Lemma filter_unique_by {A B : Type} `{EqDecision B} (f : A → B) (l : list A) x :
  NoDup (f <$> l) → x ∈ l → filter (λ y, f y = f x) l = [x].
Proof.
  induction l as [|y l IH]; [by intros _ ?%elem_of_nil|].
  rewrite fmap_cons, NoDup_cons, filter_cons. intros [Hy Hnd] [->|Hin]%elem_of_cons.
  - rewrite decide_True by done. f_equal.
    clear IH Hnd. induction l as [|z l IH]; [done|].
    rewrite fmap_cons, not_elem_of_cons in Hy. destruct Hy as [Hne Hy].
    rewrite filter_cons, decide_False by done. by apply IH.
  - rewrite decide_False; [by apply IH|].
    intros Heq. apply Hy. rewrite Heq. apply list_elem_of_fmap. by exists x.
Qed.

Lemma node_at_self n d : wf d → n ∈ persons d → node_at (node_ref n) d = [n].
Proof. intros (Hrefs & _) Hn. by apply (filter_unique_by node_ref). Qed.

Lemma node_at_elem n r d : n ∈ node_at r d ↔ n ∈ persons d ∧ node_ref n = r.
Proof. unfold node_at. rewrite list_elem_of_filter. tauto. Qed.

Lemma same_ref_same_node n m d :
  wf d → n ∈ persons d → m ∈ persons d → node_ref n = node_ref m → n = m.
Proof.
  intros Hwf Hn Hm Href.
  assert (m ∈ node_at (node_ref n) d) as Hin by (by apply node_at_elem).
  rewrite node_at_self in Hin by done. by apply list_elem_of_singleton in Hin.
Qed.




Lemma filter_none {A : Type} (P : A → Prop) `{∀ y, Decision (P y)} (l : list A) :
  (∀ x, x ∈ l → ¬ P x) → filter P l = [].
Proof.
  induction l as [|x l IH]; [done|]. intros Hall.
  rewrite filter_cons, decide_False by (apply Hall; left).
  apply IH. intros y Hy. apply Hall. by right.
Qed.


Lemma wf_merge_between x y t d : wf d → wf (merge_between x y t d).
Proof.
  intros (Hrefs & Hfresh & Hrels & Hends).
  split; [done|]. split; [done|]. split; simpl.
  - by apply foldl_merge_rel_NoDup.
  - apply Forall_forall.
    intros e [He|([a b] & Hab & ->)]%foldl_merge_rel_elem;
      [by apply (proj1 (Forall_forall _ _) Hends)|].
    apply match_pairs_elem in Hab as [[Ha _]%match_person_elem [Hb _]%match_person_elem].
    simpl. split; by apply (proj1 (Forall_forall _ _) Hfresh).
Qed.





(** C6.  The merge in [link] is directed, so it does not see a
    [SPOUSE_OF] relationship recorded the other way round: after
    [link(b, a, "SPOUSE_OF")], two calls of [link(a, b, "SPOUSE_OF")] leave
    two [SPOUSE_OF] relationships between [a] and [b], and [find_relatives]
    lists [b] twice among the spouses of [a].  The undirected merge, which
    the form of the graphical program uses for a spouse, adds nothing for
    the same two Persons. *)
Lemma C6_reverse_link_gives_two :
  let d0 := add_person 2 "b" ∅ (add_person 1 "a" ∅ empty_db) in
  let d := (add_relationship ascii_upper "b" "a" "SPOUSE_OF" d0).2 in
  let d2 :=
    (add_relationship ascii_upper "a" "b" "SPOUSE_OF"
       (add_relationship ascii_upper "a" "b" "SPOUSE_OF" d).2).2 in
  rels d = [Edge 1 "SPOUSE_OF" 0] ∧
  rels d2 = [Edge 1 "SPOUSE_OF" 0; Edge 0 "SPOUSE_OF" 1] ∧
  node_ref <$> find_relatives "a" (Either "SPOUSE_OF") d2 = [1; 1] ∧
  length (spouse_rows "a" "b" d2) = 2 ∧
  foldl (merge_rel_undirected "SPOUSE_OF") (rels d)
    (match_pairs (Some (VStr "a")) (Some (VStr "b")) d) = rels d.
Proof. vm_compute. done. Qed.

End relatives_facts.

(** ** Navigation *)

Section navigation_facts.

Lemma pop_snoc {A : Type} (l : list A) x : pop (l ++ [x]) = Some (l, x).
Proof. induction l as [|y l IH]; [done|]. simpl. by rewrite IH. Qed.

Lemma pop_inv {A : Type} (l : list A) :
  match pop l with
  | None => l = []
  | Some (rest, x) => l = rest ++ [x]
  end.
Proof.
  induction l as [|y l IH]; [done|]. simpl.
  destruct (pop l) as [[rest x]|]; by subst.
Qed.

Lemma abstraction_eq a v st :
  view_of (view_mode a) (view_context_id a) = Some v →
  mapM (λ mc, view_of mc.1 mc.2) (history a) = Some st →
  abstraction a = Some (Nav v st).
Proof. unfold abstraction. by intros -> ->. Qed.

Lemma abstraction_inv a n :
  abstraction a = Some n →
  view_of (view_mode a) (view_context_id a) = Some (current n) ∧
  mapM (λ mc, view_of mc.1 mc.2) (history a) = Some (stack n).
Proof.
  unfold abstraction.
  destruct (view_of _ _) as [v|]; [|done]. simpl.
  destruct (mapM _ _) as [st|]; [|done]. simpl. by intros [= <-].
Qed.

Lemma mapM_snoc {A B : Type} (f : A → option B) l x k y :
  mapM f l = Some k → f x = Some y → mapM f (l ++ [x]) = Some (k ++ [y]).
Proof.
  rewrite !mapM_Some. intros Hl Hx. apply Forall2_app; [done|]. by constructor.
Qed.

☆ ☆ ☆ ☆

The records above need to be transcribed in full. Keep every character unchanged.

Lemma filter_unique_by {A B : Type} `{EqDecision B} (f : A → B) (l : list A) x :
  NoDup (f <$> l) → x ∈ l → filter (λ y, f y = f x) l = [x].
Proof.
  induction l as [|y l IH]; [by intros _ ?%elem_of_nil|].
  rewrite fmap_cons, NoDup_cons, filter_cons. intros [Hy Hnd] [->|Hin]%elem_of_cons.
  - rewrite decide_True by done. f_equal.
    clear IH Hnd. induction l as [|z l IH]; [done|].
    rewrite fmap_cons, not_elem_of_cons in Hy. destruct Hy as [Hne Hy].
    rewrite filter_cons, decide_False by done. by apply IH.
  - rewrite decide_False; [by apply IH|].
    intros Heq. apply Hy. rewrite Heq. apply list_elem_of_fmap. by exists x.
Qed.

Lemma node_at_self n d : wf d → n ∈ persons d → node_at (node_ref n) d = [n].
Proof. intros (Hrefs & _) Hn. by apply (filter_unique_by node_ref). Qed.

Lemma node_at_elem n r d : n ∈ node_at r d ↔ n ∈ persons d ∧ node_ref n = r.
Proof. unfold node_at. rewrite list_elem_of_filter. tauto. Qed.

Lemma same_ref_same_node n m d :
  wf d → n ∈ persons d → m ∈ persons d → node_ref n = node_ref m → n = m.
Proof.
  intros Hwf Hn Hm Href.
  assert (m ∈ node_at (node_ref n) d) as Hin by (by apply node_at_elem).
  rewrite node_at_self in Hin by done. by apply list_elem_of_singleton in Hin.
Qed.




Lemma filter_none {A : Type} (P : A → Prop) `{∀ y, Decision (P y)} (l : list A) :
  (∀ x, x ∈ l → ¬ P x) → filter P l = [].
Proof.
  induction l as [|x l IH]; [done|]. intros Hall.
  rewrite filter_cons, decide_False by (apply Hall; left).
  apply IH. intros y Hy. apply Hall. by right.
Qed.


Lemma wf_merge_between x y t d : wf d → wf (merge_between x y t d).
Proof.
  intros (Hrefs & Hfresh & Hrels & Hends).
  split; [done|]. split; [done|]. split; simpl.
  - by apply foldl_merge_rel_NoDup.
  - apply Forall_forall.
    intros e [He|([a b] & Hab & ->)]%foldl_merge_rel_elem;
      [by apply (proj1 (Forall_forall _ _) Hends)|].
    apply match_pairs_elem in Hab as [[Ha _]%match_person_elem [Hb _]%match_person_elem].
    simpl. split; by apply (proj1 (Forall_forall _ _) Hfresh).
Qed.





(** C6.  The merge in [link] is directed, so it does not see a
    [SPOUSE_OF] relationship recorded the other way round: after
    [link(b, a, "SPOUSE_OF")], two calls of [link(a, b, "SPOUSE_OF")] leave
    two [SPOUSE_OF] relationships between [a] and [b], and [find_relatives]
    lists [b] twice among the spouses of [a].  The undirected merge, which
    the form of the graphical program uses for a spouse, adds nothing for
    the same two Persons. *)
Lemma C6_reverse_link_gives_two :
  let d0 := add_person 2 "b" ∅ (add_person 1 "a" ∅ empty_db) in
  let d := (add_relationship ascii_upper "b" "a" "SPOUSE_OF" d0).2 in
  let d2 :=
    (add_relationship ascii_upper "a" "b" "SPOUSE_OF"
       (add_relationship ascii_upper "a" "b" "SPOUSE_OF" d).2).2 in
  rels d = [Edge 1 "SPOUSE_OF" 0] ∧
  rels d2 = [Edge 1 "SPOUSE_OF" 0; Edge 0 "SPOUSE_OF" 1] ∧
  node_ref <$> find_relatives "a" (Either "SPOUSE_OF") d2 = [1; 1] ∧
  length (spouse_rows "a" "b" d2) = 2 ∧
  foldl (merge_rel_undirected "SPOUSE_OF") (rels d)
    (match_pairs (Some (VStr "a")) (Some (VStr "b")) d) = rels d.
Proof. vm_compute. done. Qed.

End relatives_facts.

(** ** Navigation *)

Section navigation_facts.

Lemma pop_snoc {A : Type} (l : list A) x : pop (l ++ [x]) = Some (l, x).
Proof. induction l as [|y l IH]; [done|]. simpl. by rewrite IH. Qed.

Lemma pop_inv {A : Type} (l : list A) :
  match pop l with
  | None => l = []
  | Some (rest, x) => l = rest ++ [x]
  end.
Proof.
  induction l as [|y l IH]; [done|]. simpl.
  destruct (pop l) as [[rest x]|]; by subst.
Qed.

Lemma abstraction_eq a v st :
  view_of (view_mode a) (view_context_id a) = Some v →
  mapM (λ mc, view_of mc.1 mc.2) (history a) = Some st →
  abstraction a = Some (Nav v st).
Proof. unfold abstraction. by intros -> ->. Qed.

Lemma abstraction_inv a n :
  abstraction a = Some n →
  view_of (view_mode a) (view_context_id a) = Some (current n) ∧
  mapM (λ mc, view_of mc.1 mc.2) (history a) = Some (stack n).
Proof.
  unfold abstraction.
  destruct (view_of _ _) as [v|]; [|done]. simpl.
  destruct (mapM _ _) as [st|]; [|done]. simpl. by intros [= <-].
Qed.

Lemma mapM_snoc {A B : Type} (f : A → option B) l x k y :
  mapM f l = Some k → f x = Some y → mapM f (l ++ [x]) = Some (k ++ [y]).
Proof.
  rewrite !mapM_Some. intros Hl Hx. apply Forall2_app; [done|]. by constructor.
Qed.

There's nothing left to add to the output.